社内の膨大なメタデータを収集・可視化するためには、データの一元管理の仕組みが必要です。ぐるなび様では、人的リソース面から自社開発ではなく外部ツール導入による構築を決断しました。4~5つのツールが選定候補にあがり、綿密な比較検討の末、選ばれたのが「OGIS-DSAM」でした。

OGIS-DSAMを選んだ理由

宮澤氏は、選定の理由について次のように語ります。
高額で多機能な他社製品と比較して、OGIS-DSAMはデータ辞書機能に特化したシンプルな機能、リーズナブルな価格であるため、スモールスタートで始めたい我々の希望と合致しました。そして、Webアプリケーション型で、当時のインフラ要件のLinux・MySQLでの構築が可能だったため、スムーズに導入、他チームへの展開が可能であることも導入理由にあります」
中島氏は、「ライセンス体系も、インスタンス単位のため、組織間に跨る導入もスムーズに進められた」と評価します。

全社のメタデータを集約するプラットフォームを「OGIS-DSAM」で実現

メタデータ管理システム「MetaBo」の構築とその効果

「OGIS-DSAM」を核として構築されたメタデータ管理システムは、Meta Bibliography(メタ書誌情報)を略して「MetaBo」と名付けられました。
「MetaBo」は、開発部門の一部で試行し、部門全体に導入、それから情報システム部門、分析部門へとトライアルリリースを繰り返しながら全社に利用が広がっています。
「現在、開発者と分析担当者が、『MetaBo』を利用しています。開発担当者が、論理的なデータの更新を行い、その結果を分析者が参照する形で使用しています。『MetaBo』にメタデータが一元管理されたことで、探索から検索に緩やかにシフトし、必要なデータへリーチする時間が削減されました」(中島氏)

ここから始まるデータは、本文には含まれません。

(* ===== verification/SearchBoundary.v ===== *)
(** * The search boundary: field paths, the negative cache, sort keys

    [internal/domain/search]: the cache of paths confirmed absent
    ([path_validation_cache.go]), the path check with one refresh
    ([SearchService.validateConditionPaths], [ValidateKnownPaths]), the sort keys
    ([resolveSortKeys]) and [Search] up to the store; with the page arithmetic of
    [internal/domain/pagination].  The model store is the node's caching store
    (ModelCache), whose invalidations reach the negative cache as the application
    wires it. *)

From stdpp Require Import base gmap strings list.
From S2P Require Import Prelude GoStrings Spi MemStores Schema SchemaAdmit ModelCache ModelService ModelCluster Condition ConditionMatch.
Import ModelStore.

(** ** The cache of absent paths *)

Definition pathValidationBucketMapCap : nat := 10000.

(** A bucket is a bounded set of paths; what an insertion evicts is the cache
    library's choice. *)
Class Otter := {
  otterSet : string → gset string → gset string;
  otterSet_sub : ∀ p q b, q ∈ otterSet p b → q = p ∨ q ∈ b;
  otterSet_in : ∀ p b, p ∈ otterSet p b
}.

(** [lruOrder] from the most to the least recently used. *)
Record PathValidationCache := mkPVC { buckets : gmap cacheKey (gset string); lruOrder : list cacheKey }.
Definition NewPathValidationCache : PathValidationCache := mkPVC ∅ [].

Section NegativeCache.
Context {O : Otter}.

Definition moveToFront (k : cacheKey) (l : list cacheKey) : list cacheKey := k :: filter (λ k', k' ≠ k) l.
(** Evict the least recently used bucket when the map is full. *)
Definition makeRoom (c : PathValidationCache) : PathValidationCache :=
  if decide (pathValidationBucketMapCap ≤ size (buckets c)) then
    match last (lruOrder c) with
    | Some victim => mkPVC (delete victim (buckets c)) (filter (λ k', k' ≠ victim) (lruOrder c))
    | None => c
    end
  else c.
Definition bucketLocked (k : cacheKey) (createIfMissing : bool) (c : PathValidationCache) :
    option (gset string) * PathValidationCache :=
  match buckets c !! k with
  | Some b => (Some b, mkPVC (buckets c) (moveToFront k (lruOrder c)))
  | None =>
      if negb createIfMissing then (None, c) else
      let c := makeRoom c in (Some ∅, mkPVC (<[k := ∅]> (buckets c)) (k :: lruOrder c))
  end.
Definition setBucket (k : cacheKey) (b : gset string) (c : PathValidationCache) : PathValidationCache :=
  mkPVC (<[k := b]> (buckets c)) (lruOrder c).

MetaBo構築におけるオージス総研の手厚いサポート

「導入時には、担当のエンジニアやコンサルタントからのアドバイスが非常に役立ちました。追加機能の要望に関しても、随時相談してわがままを聞いてもらいました」(中島氏)
「オージス総研の導入支援サービスは、これから導入する企業にとって頼りになると思いますね」(宮澤氏)と、オージス総研の手厚いサポートにも信頼を寄せています。

さらなるデータ利活用に向けて、メタデータ管理の好循環PDCAサイクルを目指す

「OGIS-DSAM」導入により、メタデータ管理のプラットフォームが完成し、全社のほぼ全てのメタデータをカバーしています。ぐるなび様では、ビッグデータを活用した新たなサービス開発に力を入れており、より一層の利用促進が期待されています。

中島氏は、今後の取り組みについて次のように語ります。
「データの精度と鮮度の維持が課題です。現状は、あらゆるメタデータを集約して常に最新化するというよりは、経営に重要なデータなど優先順位の高いものを中心に更新し、データ品質を維持していこうと考えています。今後、データの精度と鮮度の維持を高めるには、データ利活用を促進させ、データ分析に対する社員の意識を「自分事」に変えていくことが重要だと考えています。データが他チームから見られているという意識が芽生えることで、自チームで必要な情報だけではなく他チームで必要な情報も積極的に加わり、メタデータの精度と鮮度の維持が高まることが期待されます。結果として『MetaBo』の利用率の向上も狙えます。このようなPDCAを回すことで会社の数値に対する意識も高まり、ビジネスへの貢献につながればと考えています。そのためにも、データ統合基盤を構成する一つの要素としてメタデータ管理を機能させ、『MetaBo』の更なる活用を働きかけていくことが大切だと感じます」。

「データ入力や更新の手間を減らし、メタデータの探索から分析、データ提供までのリードタイム短縮化を進めていきたいので、引き続きご支援をお願いします。また、他企業でのメタデータ管理の課題や仕組みについても興味があります。OGIS-DSAM利用企業との情報交換の場があると嬉しいですね」と、宮澤氏はオージス総研への期待を込めました。

オージス総研担当者より一言

「OGIS-DSAM」は、大阪ガス様での導入ノウハウとデータサイエンティストの知見を元に誕生しました。
ぐるなび様は、メタデータに関する知見が豊富で目的意識が高く、当社としても貴重な経験をさせていただきました。今後も機能を使いこなしていただくためのサポートを継続するとともに、ご意見やご要望を製品開発やサポートに活かし、様々なお客様のDataOps実現に貢献したいと考えています。